İnfak etme hususunda oldukça hassas olan İbn Ömer (r.a.) hoşuna giden ne varsa derhal onu infak ederdi. Öyle ki en meşhur öğrencisi olan Nafi bu konuda şu ifadeleri dile getirir: "Biz onun bir şeyden çok hoşlanmasını asla istemezdik. Zira neyi sevse derhal infak ederdi." Sahabenin sayılı zenginleri arasında olmasına rağmen servetini, birikmesine fırsat vermeden ihtiyaç sahiplerine dağıtırdı. Cömertliği, ikram etmeyi seven yapısıyla fakir, yetim ve kimsesizleri ile yakından ilgilenir, sofrasında daima bir yetim ya da fakir bulundururdu. (ibnü'l-cevzi, sıfatü's-safve, 206). Yakınlığının avantajından ziyadesiyle istifade ettiği Hz. Peygamber zaman zaman sadece ona hitaben tavsiyelerde bulunurdu. Bunlardan biri omzundan tutarak söylediği şu sözlerdir: "Ey Abdullah! Dünyada kendini garip bir yolcu kabul et! Kendini kabirdekilerden biri say! Ey Ömer'in oğlu @ Ahirette ne dinar, ne de dirhem vardır. Orada yalnızca iyilik ve kötülüğün karşılığı vardır. O gün, elbisesini gururla çeken kimselerin yüzüne Allah bakmaz." Sabahın işini akşama; akşamınkini de sabaha bırakma! Sağlıklıyken hastalığın için hazırlık yap! Yaşadığın sürece ölüm sonrası için çalış! Çünkü Abdullah, yarın öyle bir an gelecek ki adını dahi hatırlamayacaksın!" (Tirmizi Zühd,19,)

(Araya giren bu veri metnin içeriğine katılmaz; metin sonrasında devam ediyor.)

(** A sorted and stable rearrangement is unique: whatever stable sorting
    algorithm [list.sort] runs, on these keys its result is the list
    computed by [sort_plants_data]. *)
Lemma stable_sort_unique (l1 l2 : list plant_data) :
  StronglySorted merit_le l1 -> StronglySorted merit_le l2 ->
  (forall t, filter (merit_tie t) l1 = filter (merit_tie t) l2) ->
  l1 = l2.
Proof.
  intro S1. revert l2. induction S1 as [| x l1 S1 IH H1]; intros l2 S2 F.
  - destruct l2 as [| y l2]; [reflexivity |].
    specialize (F y). cbn in F. rewrite merit_tie_refl in F. discriminate.
  - destruct l2 as [| y l2].
    { specialize (F x). cbn in F. rewrite merit_tie_refl in F. discriminate. }
    apply StronglySorted_inv in S2. destruct S2 as [S2 H2].
    rewrite Forall_forall in H1, H2.
    assert (T : merit_tie x y = true).
    { apply merit_tie_iff. split.
      - pose proof (F y) as Fy. cbn [filter] in Fy.
        rewrite merit_tie_refl in Fy.
        destruct (merit_tie y x) eqn:E.
        + apply merit_tie_iff in E. tauto.
        + apply filter_In_head in Fy. auto.
      - pose proof (F x) as Fx. cbn [filter] in Fx.
        rewrite merit_tie_refl in Fx.
        destruct (merit_tie x y) eqn:E.
        + apply merit_tie_iff in E. tauto.
        + symmetry in Fx. apply filter_In_head in Fx. auto. }
    assert (E : x = y).
    { pose proof (F x) as Fx. cbn [filter] in Fx.
      rewrite merit_tie_refl, T in Fx. now injection Fx. }
    subst y. f_equal. apply IH; auto.
    intro t. specialize (F t). cbn [filter] in F.
    destruct (merit_tie t x); [now injection F | exact F].
Qed.

Lemma sort_plants_data_unique (l l' : list plant_data) :
  StronglySorted merit_le l' ->
  (forall t, filter (merit_tie t) l' = filter (merit_tie t) l) ->
  l' = sort_plants_data l.
Proof.
  intros S F. apply stable_sort_unique; auto.
  - apply sort_plants_data_sorted.
  - intro t. now rewrite F, sort_plants_data_stable.
Qed.

End Ranking.

(** C8. The ranking is total and transitive, ascending in marginal cost
    with ties broken by descending effective capacity; the sorted list is
    a stable rearrangement of the input; a unit ranked before another of
    identical marginal cost has at least its effective capacity, so of two
    units of identical cost and different capacities the larger is first. *)
Theorem merit_order_ranking (l : list plant_data) :
  (forall a b, merit_le a b \/ merit_le b a) /\
  (forall a b c, merit_le a b -> merit_le b c -> merit_le a c) /\
  StronglySorted merit_le (sort_plants_data l) /\
  Permutation l (sort_plants_data l) /\
  (forall t, filter (merit_tie t) (sort_plants_data l)
             = filter (merit_tie t) l) /\
  (forall l1 x l2 y l3,
      sort_plants_data l = l1 ++ x :: l2 ++ y :: l3 ->
      (cost_lt (cost x) (cost y) \/ cost_eq (cost x) (cost y)) /\
      (cost_eq (cost x) (cost y) -> actual_pmax y <= actual_pmax x)).
Proof.
  repeat split.
  - apply merit_le_total.
  - apply merit_le_trans.
  - apply sort_plants_data_sorted.
  - apply sort_plants_data_perm.
  - intro t. apply sort_plants_data_stable.
  - pose proof (sort_plants_data_sorted l) as S. rewrite H in S.
    apply StronglySorted_split in S. destruct S as [L | [E _]]; auto.
  - intro E.
    pose proof (sort_plants_data_sorted l) as S. rewrite H in S.
    apply StronglySorted_split in S. destruct S as [L | [_ C]]; auto.
    now apply cost_lt_not_eq in L.
Qed.

(** ** The allocation and correction loops, one iteration at a time *)

Section Loops.

Lemma greedy_allocation_cons (r : Q) (d : plant_data) (rest : list plant_data) :
  greedy_allocation r (d :: rest) =
    if Qle_bool r 0.1 then (d :: rest, r)
    else let (rest', rf) := greedy_allocation (snd (allocate_one r d)) rest in
         (fst (allocate_one r d) :: rest', rf).
Proof.
  cbn [greedy_allocation]. unfold allocate_one.
  destruct (Qle_bool r 0.1); [reflexivity |].
  destruct (ltb (actual_pmax d) 0.1); [reflexivity |].
  destruct (Qle_bool (pmin (plant d)) r); [reflexivity |].
  destruct (ltb 0 r && Qeq_bool (pmin (plant d)) 0); [reflexivity |].
  destruct (ltb 0 r && Qle_bool (pmin (plant d)) (actual_pmax d)); reflexivity.
Qed.

Lemma reduce_loop_cons (r : Q) (d : plant_data) (rest : list plant_data) :
  reduce_loop r (d :: rest) =
    let '(d', r', stop) := reduce_one r d in
    if stop then (d' :: rest, r')
    else let (rest', rf) := reduce_loop r' rest in (d' :: rest', rf).
Proof.
  cbn [reduce_loop]. unfold reduce_one.
  destruct (ltb 0 (power d)); [| reflexivity].
  destruct (Qle_bool (pmin (plant d)) (power d - Qabs r)); [reflexivity |].
  destruct (Qeq_bool (pmin (plant d)) 0); [| reflexivity].
  destruct (ltb (Qabs (r + min (power d) (Qabs r))) 0.1); reflexivity.
Qed.

Lemma allocated_to_set_power (d : plant_data) (v : Q) :
  allocated_to d (set_power d v) v.
Proof. repeat split. Qed.

Lemma allocated_to_functional (d d1 d2 : plant_data) (v : Q) :
  allocated_to d d1 v -> allocated_to d d2 v -> d1 = d2.
Proof.
  destruct d1, d2. unfold allocated_to. cbn.
  intros (-> & -> & -> & ->) (-> & -> & -> & ->). reflexivity.
Qed.

Lemma smaller_of_min (a b : Q) : smaller_of a b (min a b).
Proof. exact (min_cases a b). Qed.

Lemma smaller_of_functional (a b m1 m2 : Q) :
  smaller_of a b m1 -> smaller_of a b m2 -> m1 = m2.
Proof.
  intros [[L1 ->] | [L1 ->]] [[L2 ->] | [L2 ->]];
    try reflexivity; exfalso; lra.
Qed.

Lemma allocate_one_rule (r : Q) (d : plant_data) :
  greedy_rule r d (fst (allocate_one r d)) (snd (allocate_one r d)).
Proof.
  unfold allocate_one.
  destruct (ltbP (actual_pmax d) 0.1) as [C | C].
  { now apply rule_no_capacity. }
  apply Qnot_lt_le in C.
  destruct (lebP (pmin (plant d)) r) as [M | M].
  { cbn [fst snd].
    apply (rule_allocate r d _ (min r (actual_pmax d)));
      [exact C | now left | apply smaller_of_min
       | apply allocated_to_set_power]. }
  destruct (ltbP 0 r) as [P | P]; cbn [andb].
  - destruct (eqbP (pmin (plant d)) 0) as [Z | Z].
    { cbn [fst snd].
      apply (rule_allocate r d _ (min r (actual_pmax d)));
        [exact C | now right | apply smaller_of_min
         | apply allocated_to_set_power]. }
    destruct (lebP (pmin (plant d)) (actual_pmax d)) as [F | F].
    + cbn [fst snd].
      apply rule_force_commit;
        [exact C | exact P | now apply Qnot_le_lt | exact F
         | apply allocated_to_set_power].
    + apply rule_otherwise; tauto.
  - apply rule_otherwise; tauto.
Qed.

Lemma greedy_rule_functional (r : Q) (d d1 d2 : plant_data) (r1 r2 : Q) :
  greedy_rule r d d1 r1 -> greedy_rule r d d2 r2 -> d1 = d2 /\ r1 = r2.
Proof.
  intros H1 H2.
  destruct H1 as [C1 | d1 m1 C1 A1 S1 T1 | d1 C1 P1 F1 G1 T1 | C1 A1 B1];
    destruct H2 as [C2 | d2 m2 C2 A2 S2 T2 | d2 C2 P2 F2 G2 T2 | C2 A2 B2];
    try (split; reflexivity);
    try (exfalso; tauto);
    try (exfalso; lra);
    try (exfalso; destruct A1 as [? | [? ?]]; lra);
    try (exfalso; destruct A2 as [? | [? ?]]; lra).
  - rewrite (smaller_of_functional _ _ _ _ S1 S2) in *.
    now rewrite (allocated_to_functional _ _ _ _ T1 T2).
  - now rewrite (allocated_to_functional _ _ _ _ T1 T2).
Qed.

End Loops.

(** C4. The allocator is a single forward pass in merit order: it stops
    when remaining load <= 0.1; otherwise it skips an entry whose effective
    capacity is below 0.1, allocates min(remaining load, effective
    capacity) when remaining load >= pmin or when remaining load > 0 and
    pmin is 0, force-commits the entry at pmin when
    0 < remaining load < pmin <= effective capacity, and skips it
    otherwise.  To allocate [v] is to set the entry's [power] to [v],
    leaving its unit, cost and effective capacity, and to take [v] off
    the remaining load.  The result of the loop is the one outcome these
    rules allow. *)
Theorem greedy_allocation_is_greedy_pass (r : Q) (ds : list plant_data) :
  forall out rf,
    greedy_pass r ds out rf <-> greedy_allocation r ds = (out, rf).
Proof.
  revert r. induction ds as [| d ds IH]; intros r out rf.
  - cbn. split.
    + inversion 1. reflexivity.
    + intros [= <- <-]. constructor.
  - rewrite greedy_allocation_cons. split.
    + intro H. inversion H; subst.
      * match goal with
        | |- context [Qle_bool ?x 0.1] => destruct (lebP x 0.1)
        end; [reflexivity | contradiction].
      * match goal with
        | |- context [Qle_bool ?x 0.1] => destruct (lebP x 0.1) as [L | L]
        end; [lra |].
        match goal with
        | G : greedy_rule ?x _ _ _ |- _ =>
            destruct (greedy_rule_functional _ _ _ _ _ _ G
                        (allocate_one_rule x d)) as [-> ->]
        end.
        match goal with
        | G : greedy_pass _ _ _ _ |- _ => apply IH in G; rewrite G
        end.
        reflexivity.
    + destruct (lebP r 0.1) as [L | L].
      * intros [= <- <-]. now constructor.
      * destruct (greedy_allocation (snd (allocate_one r d)) ds)
          as [rest' rf'] eqn:E.
        intros [= <- <-]. apply Qnot_le_lt in L.
        econstructor; [exact L | apply allocate_one_rule |].
        now apply IH.
Qed.

(** ** Overproduction corrector *)

Section Corrector.

Lemma reduce_one_rule (r : Q) (d : plant_data) :
  0 <= power d ->
  retract_rule r d (fst (fst (reduce_one r d))) (snd (fst (reduce_one r d)))
               (snd (reduce_one r d)).
Proof.
  intro Hp. unfold reduce_one.
  destruct (ltbP 0 (power d)) as [P | P].
  - destruct (lebP (pmin (plant d)) (power d - Qabs r)) as [A | A].
    + cbn [fst snd].
      apply retract_absorb;
        [exact P | exact A | apply allocated_to_set_power].
    + apply Qnot_le_lt in A.
      destruct (eqbP (pmin (plant d)) 0) as [Z | Z].
      * cbn [fst snd].
        apply (retract_zero_floor r d _ (min (power d) (Qabs r)));
          [exact P | exact A | exact Z | apply smaller_of_min
           | apply allocated_to_set_power |].
        symmetry. apply (reflect_iff _ _ (ltbP _ _)).
      * now apply retract_floor_bound.
  - apply retract_idle. apply Qnot_lt_le in P. now apply Qle_antisym.
Qed.

Lemma retract_rule_functional (r : Q) (d d1 d2 : plant_data) (r1 r2 : Q)
      (s1 s2 : bool) :
  retract_rule r d d1 r1 s1 -> retract_rule r d d2 r2 s2 ->
  d1 = d2 /\ r1 = r2 /\ s1 = s2.
Proof.
  intros H1 H2.
  destruct H1 as [Z1 | d1 P1 A1 T1 | d1 m1 s1 P1 A1 Z1 S1 T1 E1 | P1 A1 Z1];
    destruct H2 as [Z2 | d2 P2 A2 T2 | d2 m2 s2 P2 A2 Z2 S2 T2 E2 | P2 A2 Z2];
    try (repeat split; reflexivity);
    try (exfalso; (contradiction || lra)).
  - now rewrite (allocated_to_functional _ _ _ _ T1 T2).
  - rewrite (smaller_of_functional _ _ _ _ S1 S2) in *.
    rewrite (allocated_to_functional _ _ _ _ T1 T2).
    repeat split.
    destruct s1, s2; try reflexivity; exfalso.
    + assert (H : false = true) by (apply E2, E1; reflexivity).
      discriminate H.
    + assert (H : false = true) by (apply E1, E2; reflexivity).
      discriminate H.
Qed.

Son nefesine kadar ilimle meşgul olduğu uzun ve bereketli bir ömür yaşayan İbn Ömer, hicretin 73. yılında bir suikast sonucunda şehit edilmiştir. Bu suikast, adalet adına halkın gözü önünde cesurca yaptığı ikazlarıyla öfkelendirdiği dönemin Valisi Haccac b. Yusuf tarafından tasarlanmıştır. Buna göre hac esnasında, silah taşımanın yasak olduğu Mina'da yaşanan izdihamda, Haccac'ın muhafızının ucu zehirli olan hançerini ya da mızrağını ayağına düşürdüğü Abdullah b. Ömer (r.a.) ağır yaralanmış, bir süre sonra da rahmet-i Rahman'a kavuşmuştur. Naaşı, Zû Tuva civarındaki "Fah" denilen bölgede muhacirlerin bulunduğu kabristana defnedilmiştir.
Dua da buluşmak dileğiyle Allah'a emanet olun.